Research gaps exist for autistic individuals AFAB, treatments applicable to those
with level 2 and 3 ASD, and gender-related OC themes. Based on current best
practices for the treatment of OCD symptoms in adolescents with level one ASD, a few
key considerations are summarized: In-session and at-home caregiver involvement in exposures is likely even
more important with this population. A greater number of sessions may be required. Providers should prioritize improving distress tolerance over habituation
during exposures. Between-sessions habituation is more likely than
in-session habituation. Domains of functional impairment, including sensory sensitives, delays in
social skills, and activities of daily living skills are particularly
relevant for exposure exercises.
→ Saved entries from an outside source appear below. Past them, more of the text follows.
(** [sb_request("POST", path, json_body=body)] *)
Definition sb_request (srv : server) (path : string) (body : value) : outcome value :=
  let r := post srv path body in
  if status_code r =? 404 then Done VNone
  else _ ← raise_for_status r; response_json r.

(** [{"_schemas": SCHEMAS}] *)
Definition schemas_body (schemas : list string) : value :=
  VDict [("_schemas", VList (VStr <$> schemas))].

Definition list_tables (srv : server) (schemas : list string) : outcome value :=
  result ← sb_request srv "/rpc/list_tables" (schemas_body schemas);
  match result with
  | VNone => Failed SystemExit
  | _ => Done result
  end.

Definition list_functions (srv : server) (schemas : list string) : outcome value :=
  result ← sb_request srv "/rpc/list_functions" (schemas_body schemas);
  Done (py_or result (VList [])).

Definition list_function_dependencies (srv : server) (schemas : list string)
  : outcome value :=
  result ← sb_request srv "/rpc/list_function_dependencies" (schemas_body schemas);
  Done (py_or result (VList [])).

(** The [while True] loop of [fetch_all_rows], from the state [start],
    [rows]; it runs for at most [fuel] requests, [None] when that is not
    enough. *)
Fixpoint fetch_pages (fuel : nat) (srv : server) (table_text : string)
    (page_size start : Z) (rows : list value) : option (outcome (list value)) :=
  match fuel with
  | O => None
  | S fuel' =>
      let end_ := start + page_size - 1 in
      let r := get_rows srv table_text start end_ in
      if status_code r =? 416 then Some (Done rows)
      else
        match raise_for_status r with
        | Failed e => Some (Failed e)
        | Done _ =>
            match response_json r with
            | Failed e => Some (Failed e)
            | Done batch =>
                if negb (truthy batch) then Some (Done rows)
                else
                  match py_iter batch with
                  | Raise e => Some (Failed (PyError e))
                  | Ok items =>
                      fetch_pages fuel' srv table_text page_size
                        (start + page_size) (rows ++ items)
                  end
            end
        end
  end.

(** ** merge_data.py *)

Section Model.

(** The text [str] prints for a list or a dict.  It depends on [repr] of the
    strings inside, which follows the Unicode tables; it stays a parameter. *)
Variable container_text : value -> string.

(** [str(v)] *)
Definition py_str (v : value) : string :=
  match v with
  | VNone => "None"
  | VBool b => if b then "True" else "False"
  | VInt n => NilZero.string_of_int (Z.to_int n)
  | VStr s => s
  | VList _ | VDict _ => container_text v
  end.

(** [get_value]: the value of a resource locator or of a plain string. *)
Definition get_value (v : value) : value :=
  match v with
  | VNone => VStr ""
  | VStr _ => v
  | VDict items =>
      py_or (py_or (default VNone (lookup_item "cachedResultName" items))
                   (default VNone (lookup_item "value" items)))
            (VStr "")
  | _ => VStr (py_str v)
  end.

(** [(node.get("type") or "").lower()] *)
Definition node_type_of (node : value) : result string :=
  ty ← dict_get node "type" VNone;
  str_lower (py_or ty (VStr "")).

(** [node.get("parameters", {})] *)
Definition node_params_of (node : value) : result value :=
  dict_get node "parameters" (VDict []).

(** The first [if] of the loop body: a Supabase node, its table and, for
    the operation [call], its function. *)
Definition supabase_branch (params : value) (st : pyset * pyset)
  : result (pyset * pyset) :=
  let '(tables_used, functions_used) := st in
  tn ← dict_get params "tableName" VNone;
  let table_name := get_value tn in
  tables_used ←
    (if truthy table_name && negb (eq_str table_name "Supabase")
     then set_add tables_used table_name
     else Ok tables_used);
  op ← dict_get params "operation" VNone;
  let operation := get_value op in
  if eq_str operation "call" then
    fname ← dict_get params "functionName" VNone;
    arg ← (if truthy fname then Ok fname else dict_get params "rpc" VNone);
    let func_name := get_value arg in
    if truthy func_name then
      functions_used ← set_add functions_used func_name;
      Ok (tables_used, functions_used)
    else Ok (tables_used, functions_used)
  else Ok (tables_used, functions_used).

(** The second [if] of the loop body: an HTTP request to an RPC path. *)
Definition http_branch (params : value) (st : pyset * pyset)
  : result (pyset * pyset) :=
  let '(tables_used, functions_used) := st in
  u ← dict_get params "url" (VStr "");
  let url := get_value u in
  m ← re_search_rpc url;
  match m with
  | Some g =>
      functions_used ← set_add functions_used (VStr g);
      Ok (tables_used, functions_used)
  | None => Ok (tables_used, functions_used)
  end.

(** The body of the inner loop of
    [extract_supabase_references_from_workflows], on the two sets. *)
Definition extract_node (st : pyset * pyset) (node : value) : result (pyset * pyset) :=
  node_type ← node_type_of node;
  params ← node_params_of node;
  st ← (if contains "supabase" node_type then supabase_branch params st else Ok st);
  if contains "httprequest" node_type || contains "http" node_type
  then http_branch params st
  else Ok st.

(** The body of the outer loop: the nodes of one workflow. *)
Definition extract_workflow (st : pyset * pyset) (workflow : value)
  : result (pyset * pyset) :=
  ns ← dict_get workflow "nodes" (VList []);
  nodes ← py_iter ns;
  for_each extract_node nodes st.

Definition extract_supabase_references_from_workflows (workflows : value)
  : result (pyset * pyset) :=
  ws ← py_iter workflows;
  for_each extract_workflow ws (∅, ∅).

(** [load_json]: the parsed content of the file at [path], [None] when
    there is no such file.  The files are given as a map from paths to
    parsed contents; a file [json.load] cannot parse aborts the run before
    anything below and is outside the model. *)
Definition load_json (files : string -> option value) (path : string) : value :=
  default VNone (files path).

(** Step 4 of [main], the entry appended for one table of the catalog. *)
Definition enrich_table (tables_used_by_n8n : pyset) (table : value) : result value :=
  name ← dict_get table "name" VNone;
  schema ← dict_get table "schema" (VStr "public");
  used ← set_in name tables_used_by_n8n;
  Ok (VDict [("name", name); ("schema", schema); ("used_by_n8n", VBool used)]).

(** Step 5 of [main], the entry appended for one function of the catalog. *)
Definition enrich_function (functions_used_by_n8n : pyset) (func : value) : result value :=
  name ← dict_get func "name" VNone;
  schema ← dict_get func "schema" (VStr "public");
  tables_used ← dict_get func "tables_used" (VList []);
  used ← set_in name functions_used_by_n8n;
  Ok (VDict [("name", name); ("schema", schema); ("tables_used", tables_used);
             ("used_by_n8n", VBool used)]).

(** Steps 3 (the two [print] calls) to 6 of [main], once the usage sets
    are extracted: [stack_data], the report that step 7 writes.  [now] is
    the text of [datetime.now(timezone.utc).isoformat()].  The [print]
    calls sort the usage sets, which can raise. *)
Definition main_report (now : string) (workflows supabase_data : value)
    (tables_used_by_n8n functions_used_by_n8n : pyset) : result value :=
  _ ← sorted_set tables_used_by_n8n;
  _ ← sorted_set functions_used_by_n8n;
  tables ← dict_get supabase_data "tables" (VList []);
  tables ← py_iter tables;
  enriched_tables ← map_each (enrich_table tables_used_by_n8n) tables;
  functions ← dict_get supabase_data "functions" (VList []);
  functions ← py_iter functions;
  enriched_functions ← map_each (enrich_function functions_used_by_n8n) functions;
  workflow_count ← py_len workflows;
  Ok (VDict
        [("metadata", VDict
            [("generated_at", VStr now);
             ("workflow_count", VInt workflow_count);
             ("table_count", VInt (Z.of_nat (length enriched_tables)));
             ("function_count", VInt (Z.of_nat (length enriched_functions)));
             ("tables_used_by_n8n", VInt (set_len tables_used_by_n8n));
             ("functions_used_by_n8n", VInt (set_len functions_used_by_n8n))]);
         ("workflows", workflows);
         ("supabase", VDict
            [("tables", VList enriched_tables);
             ("functions", VList enriched_functions)])]).

(** Steps 3 to 6 of [main]: from the workflows and the catalog to the
    report. *)
Definition main_core (now : string) (workflows supabase_data : value) : result value :=
  used ← extract_supabase_references_from_workflows workflows;
  main_report now workflows supabase_data used.1 used.2.

(** Steps 1 and 2 of [main]: which workflows and which catalog are used. *)
Definition load_workflows (files : string -> option value) : value :=
  let n8n_data := load_json files "n8n_data.json" in
  let n8n_data :=
    if truthy n8n_data then n8n_data
    else load_json files "n8n_workflows_export/n8n_data.json" in
  if truthy n8n_data then
    match n8n_data with
    | VDict items => default (VList []) (lookup_item "workflows" items)
    | _ => n8n_data
    end
  else VList [].

Definition load_catalog (files : string -> option value) : value :=
  let supabase_data := load_json files "supabase_data.json" in
  let supabase_data :=
    if truthy supabase_data then supabase_data
    else load_json files "supabase_export_tables/supabase_data.json" in
  if truthy supabase_data then supabase_data
  else VDict [("tables", VList []); ("functions", VList []); ("metadata", VDict [])].

(** [main], up to the report it hands to [json.dump]. *)
Definition main (now : string) (files : string -> option value) : result value :=
  main_core now (load_workflows files) (load_catalog files).

(** *** Reading a report *)

(** [v[k]] for reading a field of a report: [None] where there is none. *)
Definition field (k : string) (v : value) : value :=
  match v with
  | VDict items => default VNone (lookup_item k items)
  | _ => VNone
  end.

(** [v.get(k, dflt)] for reading a field of a record: [dflt] where there
    is none. *)
Definition field_or (k : string) (dflt : value) (v : value) : value :=
  match v with
  | VDict items => default dflt (lookup_item k items)
  | _ => dflt
  end.

(** The items of a dict with the value under [k] replaced by [x]. *)
Fixpoint set_item (k : string) (x : value) (items : list (string * value))
  : list (string * value) :=
  match items with
  | [] => []
  | (k', v) :: rest =>
      if String.eqb k k' then (k', x) :: rest else (k', v) :: set_item k x rest
  end.

Definition with_field (k : string) (x : value) (v : value) : value :=
  match v with
  | VDict items => VDict (set_item k x items)
  | _ => v
  end.

(** The report with another generation timestamp. *)
Definition with_generated_at (now : string) (report : value) : value :=
  with_field "metadata" (with_field "generated_at" (VStr now) (field "metadata" report)) report.

(** The elements of a list value. *)
Definition elements_of (v : value) : list value :=
  match v with
  | VList xs => xs
  | _ => []
  end.

Definition report_tables (report : value) : list value :=
  elements_of (field "tables" (field "supabase" report)).
Definition report_functions (report : value) : list value :=
  elements_of (field "functions" (field "supabase" report)).

(** *** The nodes the extractor visits *)

Definition visits (workflows node : value) : Prop :=
  ∃ ws w ns nodes,
    py_iter workflows = Ok ws ∧ w ∈ ws ∧
    dict_get w "nodes" (VList []) = Ok ns ∧ py_iter ns = Ok nodes ∧ node ∈ nodes.

(** *** Records of the resolver *)

(** A name as the catalog RPCs return it: a string, or null. *)
Definition name_or_null (v : value) : bool :=
  match v with
  | VNone | VStr _ => true
  | _ => false
  end.

(** A dependency record: a dict whose function schema, function name and
    referenced table, where present, are names. *)
Definition dep_record_ok (dep : value) : bool :=
  match dep with
  | VDict items =>
      name_or_null (default VNone (lookup_item "function_schema" items)) &&
      name_or_null (default VNone (lookup_item "function_name" items)) &&
      name_or_null (default VNone (lookup_item "referenced_table" items))
  | _ => false
  end.

(** A function record: a dict whose schema and name fields, where present,
    are names. *)
Definition fn_record_ok (fn : value) : bool :=
  match fn with
  | VDict items =>
      name_or_null (default VNone (lookup_item "schema_name" items)) &&
      name_or_null (default VNone (lookup_item "function_schema" items)) &&
      name_or_null (default VNone (lookup_item "function_name" items)) &&
      name_or_null (default VNone (lookup_item "name" items))
  | _ => false
  end.




(** A set of names: every element is a non-empty string stored under its
    own text. *)
Definition names_only (s : pyset) : Prop :=
  ∀ k v, s !! k = Some v → ∃ t, k = KStr t ∧ v = VStr t ∧ t ≠ "".

(** A [dep_map] whose sets are sets of names. *)
Definition names_map (m : gmap (hkey * hkey) pyset) : Prop :=
  ∀ key s, m !! key = Some s → names_only s.

(** The set [s] after [if table_name: s.add(table_name)], for a name or
    null. *)
Definition add_name (s : pyset) (table_name : value) : pyset :=
  match table_name with
  | VStr t =>
      if String.eqb t "" then s
      else match s !! KStr t with
           | Some _ => s
           | None => <[KStr t := VStr t]> s
           end
  | _ => s
  end.

(** Strictly increasing in the lexicographic order. *)
Definition string_lt (s1 s2 : string) : Prop := String.ltb s1 s2 = true.

(** The text of a string key. *)
Definition key_text (k : hkey) : string :=
  match k with
  | KStr s => s
  | _ => ""
  end.

(** *** Catalogs the reconciler accepts *)

(** A catalog entry the reconciler can tag: a dict whose [name] is
    hashable. *)
Definition entry_ok (e : value) : bool :=
  match e with
  | VDict items =>
      match hash_key (default VNone (lookup_item "name" items)) with
      | Ok _ => true
      | Raise _ => false
      end
  | _ => false
  end.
The use of abstract and cognitive treatment components should be
minimized. The use of simpler rating scales, concrete language, in-vivo
practice, and behavioral strategies may be more effective.
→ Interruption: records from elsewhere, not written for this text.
(** * mymart: address book, product and order request handlers

    A shallow embedding of the request handlers of the shop
    ([app/api/.../route.ts]) and of the [UserSchema.pre('save')] hook of
    [models/User.ts], with the properties of the default-address logic,
    of the address validation, and of the product and order handlers.

    Conventions of the embedding.
    - A JavaScript string is the list of its UTF-16 code units.
    - An [undefined] (omitted) request field is [None].
    - A handler is a function of the session, of the document that
      [findOne] returns, and of the parsed request body; it returns the
      response together with the document as the store holds it afterwards.
      Connecting to the store and parsing the body are taken to succeed.
    - A JavaScript exception is a value of [Exn]; [try]/[catch] is a
      [match] on the sum. *)

From Stdlib Require Import ZArith QArith String Ascii List Bool Lia.
From stdpp Require Import base list.
Import ListNotations.

Local Open Scope Z_scope.
Local Open Scope list_scope.

(** ** JavaScript strings *)

Definition jsstring := list N.

Definition js (s : string) : jsstring :=
  List.map N_of_ascii (list_ascii_of_string s).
In addition, the vast majority of medical and behavioral health providers require further training to increase competence with this population. Although not covered in this paper, a nuanced approach is also required to further distinguish other commonly co-occurring symptoms related to attention, anxiety, mood, and other repetitive behavior disorders in ASD-OCD youth. For further reading of a detailed case study describing the differential diagnosis of an adolescent with ASD, OCD, gender-identity concerns, and several comorbid disorders 125
Contribution to the Field Statement
This manuscript provides a brief introduction and overview of state-of-the-art best practices for diagnosing and treating concurrent ASD, OCD, and gender-identity concerns in adolescents. Medical and psychological professionals, even those familiar with one or more of these domains, are likely unfamiliar with the nuanced skills and conceptual background required to accurately assess and treat this population. As awareness, early detection, and research around these co-occurring phenomena expands, more providers will need access to this information. This article contributes to the current literature by summarizing recent developments in the scientific literature in this emerging topic. It is the goal of these authors that familiarization with concepts presented will increase providers’ confidence and increase access to care for individuals with ASD, OCD, and gender-identity concerns as well as spark further research.
Footnotes
Acknowledgements
We are grateful to those countless individuals who have participated in research to expand our understanding of OCD, ASD, gender identity, and other important behavioral health issues.
Data Availability
There were no data generated in relation to this manuscript.
Declaration of Conflicting Interests
The authors declare that the research was conducted in the absence of any commercial or financial relationships that could be construed as a potential conflict of interest.
Funding
We have no relevant funding sources to declare. Research was conducted during the authors’ employment at the University of Nebraska Medical Center, University of Florida, and West Virginia University.
Statement of Informed Consent and Ethical Approval
Informed consent and ethical approval were not required for the writing of this manuscript because no data was collected.